It prompted me to go through and do some math.

If you want to cram as much RAM in a server as practical, you'll currently be
using 32GB LRDIMM's which currently cost ~$600 ($20/GB). Some dual-processor
motherboards will take 24 of them (3 ranks * 4 channels * 2 processors) for a
768 GB total:
[http://www.supermicro.com/products/motherboard/xeon/c600/x9d...](http://www.supermicro.com/products/motherboard/xeon/c600/x9dr7-tf_.cfm)

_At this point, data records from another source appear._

(** ** The stream after its start ([stream_response])
    The task that forwards a started stream, drains it whether or not the client
    still listens, and settles the admission it was given.  What the translator
    made of each chunk, and what became of each send, are facts of the run. *)
Inductive send_out : Type := Sent | ClientGone | SendTimedOut.
(** [Read]: a chunk, its length and the public chunks it was translated into, or
    the translator's refusal.  The end of the list is the end of the stream. *)
Inductive stream_read : Type := AbortRequested | Read (len : Z) (pushed : option (list send_out)) | ReadFailed.
(** Whether the task was accepted and the delivery marked; the sends of the first
    chunks ([None]: an abort came first); the reads; the rest the translator held
    back at the end and its closing bracket; and what it knows at the end. *)
Record stream_run := mkStream {
  sm_tracked : bool; sm_marked : bool; sm_initial : list (option send_out); sm_reads : list stream_read;
  sm_pending : option (list send_out); sm_closing : option send_out;
  sm_usage : Gemini.GeminiUsage; sm_audio_failed : bool; sm_provider_error : option (Z * refusal); sm_tool_calls : option bool }.
Record stream_state := mkStreamState {
  ss_deliver : bool; ss_disconnected : bool; ss_private : Z * Z; ss_clean : bool; ss_aborted : bool; ss_malformed : bool; ss_transport_failed : bool }.
Definition stream_begin (deliver : bool) : stream_state := mkStreamState deliver false (0, 0) true false false false.
Definition deliver_one (st : stream_state) (o : send_out) : stream_state :=
  if ss_deliver st then
    match o with
    | Sent => st
    | ClientGone => mkStreamState false true (ss_private st) (ss_clean st) (ss_aborted st) (ss_malformed st) (ss_transport_failed st)
    | SendTimedOut => mkStreamState false (ss_disconnected st) (ss_private st) (ss_clean st) (ss_aborted st) (ss_malformed st) (ss_transport_failed st)
    end
  else st.
Definition stream_aborted (st : stream_state) : stream_state :=
  mkStreamState (ss_deliver st) (ss_disconnected st) (ss_private st) (ss_clean st) true (ss_malformed st) (ss_transport_failed st).
Definition stream_malformed (st : stream_state) (malformed : bool) : stream_state :=
  mkStreamState (ss_deliver st) (ss_disconnected st) (ss_private st) false (ss_aborted st) malformed (ss_transport_failed st).
Definition stream_lost (st : stream_state) : stream_state :=
  mkStreamState (ss_deliver st) (ss_disconnected st) (ss_private st) false (ss_aborted st) (ss_malformed st) true.
Definition with_private (st : stream_state) (private : Z * Z) : stream_state :=
  mkStreamState (ss_deliver st) (ss_disconnected st) private (ss_clean st) (ss_aborted st) (ss_malformed st) (ss_transport_failed st).
Fixpoint send_initial (st : stream_state) (l : list (option send_out)) : stream_state :=
  match l with
  | [] => st
  | o :: l =>
      if ss_deliver st then match o with None => stream_aborted st | Some o => send_initial (deliver_one st o) l end
      else send_initial st l
  end.
Fixpoint drain_stream (audio_failed : bool) (st : stream_state) (reads : list stream_read) : stream_state :=
  match reads with
  | [] => st
  | AbortRequested :: _ => stream_aborted st
  | ReadFailed :: _ => stream_lost st
  | Read _ None :: _ => stream_malformed st (negb audio_failed)
  | Read len (Some sends) :: reads =>
      match (if bool_decide (sends = [])
             then account_stream_start_chunk (ss_private st).1 (ss_private st).2 len STREAM_START_MAX_BYTES STREAM_START_MAX_CHUNKS
             else Some (0, 0)) with
      | None => stream_malformed st true
      | Some private => drain_stream audio_failed (foldl deliver_one (with_private st private) sends) reads
      end
  end.
Definition finish_drain (s : stream_run) (st : stream_state) : stream_state :=
  if ss_clean st && negb (ss_aborted st) then
    match sm_pending s with
    | None => stream_malformed st (negb (sm_audio_failed s))
    | Some sends => let st := foldl deliver_one st sends in match sm_closing s with Some o => deliver_one st o | None => st end
    end
  else st.
Definition drained (s : stream_run) : stream_state :=
  let st := send_initial (stream_begin (sm_marked s)) (sm_initial s) in
  finish_drain s (if ss_aborted st then st else drain_stream (sm_audio_failed s) st (sm_reads s)).
Definition stream_usage (s : stream_run) : option Gemini.GeminiUsage :=
  if negb (sm_audio_failed s) && negb (Gemini.is_zero (sm_usage s)) then Some (sm_usage s) else None.
Definition usage_missing (a : GeminiAdmission) (s : stream_run) : bool := bool_decide (stream_usage s = None) && requires_usage a.
Definition stream_judged (a : GeminiAdmission) (s : stream_run) (st : stream_state) : list effect :=
  let served := ss_clean st && negb (usage_missing a s) in
  let unserved := if sm_audio_failed s then [MarkFailure "usage_metadata"] else if ss_malformed st then [MarkFailure "malformed"] else [] in
  match sm_provider_error s with
  | Some (code, why) =>
      if one_of [401; 403] code then [MarkAuthBlocked]
      else if code =? 429 then [CoolModel why]
      else if retry_status code then [CoolTransport]
      else if is_server_error code then [MarkFailure "backend"]
      else if served then [MarkSuccess] else unserved
  | None => if served then [MarkSuccess] else unserved
  end.
Definition stream_effects (a : GeminiAdmission) (s : stream_run) : list effect :=
  let st := drained s in
  (if ss_transport_failed st then [CoolTransport] else [])
  ++ (if ss_aborted st then [] else stream_judged a s st)
  ++ (if usage_missing a s && negb (ss_aborted st) && negb (ss_malformed st) && bool_decide (sm_provider_error s = None)
      then [MarkFailure "usage_metadata"] else []).
Definition stream_class (a : GeminiAdmission) (s : stream_run) (st : stream_state) : ProviderTerminalClass * DeliveryState * option bool :=
  if ss_aborted st then (ClassUnknown, Interrupted, None)
  else match sm_provider_error s with
  | Some (code, _) => (provider_status_class code, Interrupted, None)
  | None =>
      if ss_transport_failed st then (ClassTransport, Interrupted, None)
      else if ss_malformed st || sm_audio_failed s then (ClassProtocolError, Interrupted, None)
      else if ss_clean st && negb (usage_missing a s) then (ClassSuccess, Completed, sm_tool_calls s)
      else (ClassProtocolError, Interrupted, None)
  end.
Definition record_downstream_disconnect (a : GeminiAdmission) : GeminiAdmission :=
  mkAdmission ((fun r => mkReservation (rs_mult_bp r) (rs_hold r) (rs_priced_ts r) (rs_pin r) (rs_armed r)
      ((fun c => mkFactContext (fc_admitted_at c) (fc_clock c) (fc_sends c) true) <$> rs_fact r)) <$> ad_reservation a)
    (ad_request_id a) (ad_exact_target a).
(** The error of the answer, and what the ledger and the calibration are told. *)
Definition stream_response (fallback : bool) (book : TariffBookSnapshot) (a : GeminiAdmission) (model : GeminiModel) (profile_id : string) (now : Z)
    (s : stream_run) : option ApiError * list settlement * option ProviderTurnCalibrationEvent :=
  if negb (sm_tracked s) then (Some (unavailable "gemini_shutdown"), drop_admission a now, None)
  else
    let st := drained s in
    let '(class, delivery, tool_calls) := stream_class a s st in
    let a := if ss_disconnected st then record_downstream_disconnect a else a in
    let '(calls, event) := settle_terminal fallback book a model (stream_usage s) profile_id now
      (mkTerminal (Some (if sm_marked s then 200 else 503)) class (if sm_marked s then delivery else DeliveryUnknown) None true tool_calls) in
    (if sm_marked s then None else Some (after_dispatch (unavailable "gemini_delivery_marker_failed")), calls, event).
(** * DOOM Retro: client interface to the RPC MIDI server (i_midirpc.c)

    A shallow embedding of [src/i_midirpc.c].  The file keeps a handful of
    statics (two flags, the binding string, the binding handle, the process
    structures) and talks to the outside through Win32, the RPC run time and
    the MIDL stubs.  The statics become a record, the outside becomes an
    oracle that answers each call from the history of calls made so far, and
    every call is appended to that history, so that "was a remote call
    attempted" is a statement about a list of events.  The stubs may raise an
    RPC exception: computations therefore end either normally or with a raised
    exception code, and [RpcTryExcept] is the only construct that catches.
    [midl_user_allocate] and [midl_user_free] wrap malloc and free for the
    stubs and are not called by the file itself. *)

From Stdlib Require Import ZArith List String Bool Lia Arith.
From Equations Require Import Equations.
Import ListNotations.

Local Open Scope string_scope.
Local Open Scope list_scope.
Local Open Scope Z_scope.

(** ** Data *)

(** Pointers and handles are addresses; [NULL] is address zero. *)
Definition pointer := Z.
Definition NULL : pointer := 0.

(** [RPC_STATUS] is a long; [RPC_S_OK] is zero (Windows SDK). *)
Definition RPC_STATUS := Z.
Definition RPC_S_OK : RPC_STATUS := 0.

(** The filter value with which [__except] runs its handler. *)
Definition EXCEPTION_EXECUTE_HANDLER : Z := 1.

(** [MAX_PATH] of the Windows SDK. *)
Definition MAX_PATH : Z := 260.

(** This number * 10 is the amount of time you can try to wait for. *)
Definition MIDIRPC_MAXTRIES : Z := 50.
(** The plugin names a slot was called with, oldest first. *)
Definition received (s : slot) (st : State) : list string :=
  snd <$> filter (λ d, d.1 = s) (delivered st).

(** ** The methods of [SettingRegistry] *)

(** [annotate] (l.193-199). *)
Definition annotate (plugin key : string) (annotation : JSONValue) : M unit :=
  table ← gets (λ st, _annotations st !! plugin);
  (if negb (truthy table)
   then o ← newBare;
        modify (λ st, with_annotations (<[plugin := o]> (_annotations st)) st)
   else mret tt);;
  table ← gets (λ st, _annotations st !! plugin);
  writeProp table key annotation;;
  emit plugin.

(** The tail shared by the two resolving branches of [load] (l.241-246 and
    l.256-261): copy the record, put a copy of the annotations of [plugin]
    on the copy, and wrap it in a handle. *)
Definition view (plugin : string) (record : JSONValue) : M Settings :=
  content ← deepCopy record;
  table ← gets (λ st, _annotations st !! plugin);
  annotations ← deepCopy (or_null table);
  writeProp (Some content) "annotations" annotations;;
  mret (new_Settings (Some content) plugin false).

(** [this._datastore.fetch(plugin)]: the call is logged, its promise waits
    for the datastore. *)
Definition fetch (ds : datastore) (plugin : string) : M promise :=
  modify (λ st, with_calls (calls st ++ [Fetch ds plugin]) st);;
  mret (Pending (OnFetch plugin) []).

Definition save (ds : datastore) (plugin : string) (record : value) : M promise :=
  modify (λ st, with_calls (calls st ++ [Save ds plugin record]) st);;
  mret (Pending (OnSave plugin) []).

(** [this._ready.promise]. *)
Definition ready_promise : M promise :=
  gets (λ st, if _ready st then Resolved Void else Pending OnReady []).

(** [load] (l.232-267). *)
Definition load (plugin : string) (reload : bool) : M promise :=
  plugins ← gets _plugins;
  match (if reload then None else plugins !! plugin) with
  | Some record =>
      s ← view plugin record;
      mret (Resolved (Handle s))
  | None =>
      ds ← gets _datastore;
      match ds with
      | Some d =>
          p ← fetch d plugin;
          mret (then_ p (ThenInstall plugin))
      | None =>
          p ← ready_promise;
          mret (then_ p (ThenLoad plugin))
      end
  end.

(** The callback of [fetch(plugin).then] in [load] (l.251-262); [result.id]
    is a string by the type [IPlugin]. *)
Definition install (plugin : string) (result : JSONValue) : M promise :=
  id ← readProp (Some result) "id";
  match id with
  | Some (JStr i) =>
      modify (λ st, with_plugins (<[i := result]> (_plugins st)) st);;
      s ← view plugin result;
      mret (Resolved (Handle s))
  | _ => untyped
  end.

(** [get] (l.212-221). *)
Definition get (plugin key : string) (level : Level) : M promise :=
  plugins ← gets _plugins;
  match plugins !! plugin with
  | Some record =>
      bundle ← (if truthy (Some record) then readProp (Some record) "data"
                else mret (Some record));
      mapping ← (if truthy bundle then readProp bundle (level_name level)
                 else mret bundle);
      value ← (if truthy mapping then readProp mapping key else mret mapping);
      result ← deepCopy (or_null value);
      mret (Resolved (Value result))
  | None =>
      p ← load plugin false;
      mret (then_ p (ThenGet plugin key level))
  end.

(** [_save] (l.360-363).  With no datastore, [this._datastore.save] reads a
    property of [null]. *)
Definition _save (plugin : string) : M promise :=
  ds ← gets _datastore;
  match ds with
  | Some d =>
      record ← gets (λ st, _plugins st !! plugin);
      p ← save d plugin record;
      mret (then_ p (ThenEmit plugin))
  | None => throw TypeError
  end.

(The 1.5TB description for the board presumes the soon to be released 64GB
LRDIMMS.)

This would be $15000 for just the 768GB of RAM. Let's guess another $5K for
the rest, so $20K for the machine. At 20GB of dedicated RAM per VPS, you can
fit ~40 of them on the machine. $20K / 40 = $500. Since this ignores power and
connectivity, I think you'll be waiting a while for a $5 month plan. Although
perhaps you could overprovision and swap out a lot?

Viewed alternatively, the sweet spot for selling RAM does not involve putting
as much of it as you can in a single machine. You'd cut the cost of your RAM
per GB a lot (down to about $10/GB) if you stuck with older lower density RAM
put a bunch of low price blade servers in a single box.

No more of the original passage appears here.